>>>>>
Lemma put_maps_delete p sv sv' w w' k l ino m :
  dir_ok w (sv_i sv) → dir_maps w (sv_i sv) m → zget (dslots w (sv_i sv)) k = Some (Some (l, ino)) →
  slot_put p sv sv' w w' k None → dir_maps w' (sv_i sv') (delete l m).
Proof.
  intros Hd Hm Hk (_ & _ & Hs) l' ino'. rewrite lookup_delete_Some, (Hm l' ino').
  setoid_rewrite Hs. split.
  - intros [Hne (j & Hj)]. exists j. rewrite decide_False; [done|]. intros ->. congruence.
  - intros (j & Hj). case_decide; [done|]. split; [|by exists j]. intros <-.
    by pose proof (do_names _ _ Hd _ _ _ _ _ Hj Hk).
Qed.

(** Searching a directory for a name reports the inode the directory maps it
    to and the slot it is in, or ENOENT exactly when there is none; a slot
    reported as free is free; nothing on the volume changes. *)
Theorem sfs_dir_findname_correct p sv w name l m :
  fs_ok w → w_sv w !! p = Some sv → dir_ok w (sv_i sv) → cstring name l →
  dir_maps w (sv_i sv) m →
  wp (sfs_dir_findname p name)
     (λ out w', same_data w w' ∧
        (out.1.1 = Some EIO ∨
         match m !! l with
         | Some ino => out.1.1 = None ∧ ∃ k, out.1.2 = Some (k, ino) ∧
                       zget (dslots w (sv_i sv)) k = Some (Some (l, ino))
         | None => out.1.1 = Some ENOENT
         end ∧ ∀ k, out.2 = Some k → zget (dslots w (sv_i sv)) k = Some None))
     (λ _ _, False) w.
Proof.
  intros Hok Hp Hd Hname Hm. wp_use sfs_dir_findname_spec; [done..| |done].
  intros [[r found] empty] w' [Hs [->|(-> & Hfound & Hfree)]]; (split; [done|]); [by left|right].
  split; [|by intros k [= ->]; apply Hfree]. destruct (m !! l) as [ino|] eqn:E.
  - apply Hm in E as (k & Hk). pose proof (zget_Some_range _ _ _ Hk) as Hr.
    destruct (dir_size _ _ Hd). rewrite zlen_dslots in Hr by lia.
    rewrite (proj2 (Hfound k ino) (conj (proj2 Hr) Hk)). split; [done|by exists k].
  - destruct found as [[k ino]|]; [|done]. destruct (proj1 (Hfound k ino) eq_refl) as [_ Hk].
    assert (m !! l = Some ino) by (apply Hm; by exists k). congruence.
Qed.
<<<<<
# What is needed
With nothing added or dropped, write out the listing again.

# Response to the exercise
Lemma put_maps_delete p sv sv' w w' k l ino m :
  dir_ok w (sv_i sv) → dir_maps w (sv_i sv) m → zget (dslots w (sv_i sv)) k = Some (Some (l, ino)) →
  slot_put p sv sv' w w' k None → dir_maps w' (sv_i sv') (delete l m).
Proof.
  intros Hd Hm Hk (_ & _ & Hs) l' ino'. rewrite lookup_delete_Some, (Hm l' ino').
  setoid_rewrite Hs. split.
  - intros [Hne (j & Hj)]. exists j. rewrite decide_False; [done|]. intros ->. congruence.
  - intros (j & Hj). case_decide; [done|]. split; [|by exists j]. intros <-.
    by pose proof (do_names _ _ Hd _ _ _ _ _ Hj Hk).
Qed.

(** Searching a directory for a name reports the inode the directory maps it
    to and the slot it is in, or ENOENT exactly when there is none; a slot
    reported as free is free; nothing on the volume changes. *)
Theorem sfs_dir_findname_correct p sv w name l m :
  fs_ok w → w_sv w !! p = Some sv → dir_ok w (sv_i sv) → cstring name l →
  dir_maps w (sv_i sv) m →
  wp (sfs_dir_findname p name)
     (λ out w', same_data w w' ∧
        (out.1.1 = Some EIO ∨
         match m !! l with
         | Some ino => out.1.1 = None ∧ ∃ k, out.1.2 = Some (k, ino) ∧
                       zget (dslots w (sv_i sv)) k = Some (Some (l, ino))
         | None => out.1.1 = Some ENOENT
         end ∧ ∀ k, out.2 = Some k → zget (dslots w (sv_i sv)) k = Some None))
     (λ _ _, False) w.
Proof.
  intros Hok Hp Hd Hname Hm. wp_use sfs_dir_findname_spec; [done..| |done].
  intros [[r found] empty] w' [Hs [->|(-> & Hfound & Hfree)]]; (split; [done|]); [by left|right].
  split; [|by intros k [= ->]; apply Hfree]. destruct (m !! l) as [ino|] eqn:E.
  - apply Hm in E as (k & Hk). pose proof (zget_Some_range _ _ _ Hk) as Hr.
    destruct (dir_size _ _ Hd). rewrite zlen_dslots in Hr by lia.
    rewrite (proj2 (Hfound k ino) (conj (proj2 Hr) Hk)). split; [done|by exists k].
  - destruct found as [[k ino]|]; [|done]. destruct (proj1 (Hfound k ino) eq_refl) as [_ Hk].
    assert (m !! l = Some ino) by (apply Hm; by exists k). congruence.
Qed.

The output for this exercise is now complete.